Wilmington's Bellamy Mansion

From Wikipedia.

Dr. John D. Bellamy (Sept. 18, 1817-Aug. 30, 1896)

Built and owned the Bellamy Mansion in Wilmington, NC, and was a medical doctor.

His son Marsden Bellamy enlisted in the Scotland Neck Cavalry before North Carolina seceded, but later enlisted in the Confederate Navy.

A younger son, William, joined the Wilmington Rifle Guards a few months later.

The Bellamy Mansion's architect, James F. Post, joined the Confederate artillery and helped design and build various structures at Fort Fisher and Fort Anderson.

The mansion's draftsman, Rufus Bunnel, had already returned north before Fort Sumter was fired on and joined a Connecticut regiment.

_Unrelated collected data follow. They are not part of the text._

(* ===== verification/_CoqProject ===== *)
-Q . S2P
Prelude.v
Dataflow.v
RustStr.v
Json.v
Types.v
Concurrency.v
Platform.v
Effects.v
Transition.v
Verifier.v
Bindings.v
Canonical.v
Decode.v
CodecFacts.v
KernelBase.v
KernelScope.v
KernelTick.v
KernelCommands.v
KernelApply.v
Replay.v
ScopeFacts.v
Identity.v
CancelWalk.v
KInvariants.v
Fixtures.v
VerifierFacts.v
KTrigger.v
KTick.v
TypedTick.v
RingFacts.v
ScopeTheorems.v
ReplayFacts.v
CommandTheorems.v
MessageTheorems.v
PolicyTheorems.v
VerifierTheorems.v
CodecTheorems.v
MemStore.v
StoreClaim.v
StoreCommit.v
StoreAggregate.v
StoreTheorems.v
Engine.v
EngineTheorems.v
StoreInvariants.v
StoreExamples.v
DmnTypes.v
DmnReference.v
DmnVm.v
DmnEmit.v
DmnVerify.v
DmnSteps.v
DmnCodegen.v
DmnLayout.v
DmnRefine.v
DmnTheorems.v
DmnLower.v
DmnLexer.v
DmnParser.v
DmnTyping.v
DmnParserFacts.v
DmnReads.v
DmnLexerFacts.v
DmnRoundTrip.v
DmnCompile.v
DmnIntervals.v
DmnIntervalFacts.v
DmnRegion.v
DmnAnalysis.v
DmnRegionSound.v
DmnAnalysisFacts.v
DmnAnalysisTheorems.v
BpmnIr.v
BpmnVerify.v
BpmnLower.v
BpmnDominators.v
BpmnLayout.v
BpmnTheorems.v
DesignerDag.v
DesignerTheorems.v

Enslaved plasterer, William B. Gould, who had worked on the house, escaped Wilmington on the night of Sept. 21, 1862, with eight other slaves by rowing a small boat down the Cape Fear River. They got to a Union ship where he and several others joined the US Navy.

He kept an extensive diary during the war and is thought to be one of the few former slaves to have kept one. After the war, he again took up the plasterer trade in Massachusetts.

During the war, the Bellamy family continued to live at the mansion on Market Street, until a yellow fever epidemic forced them to leave.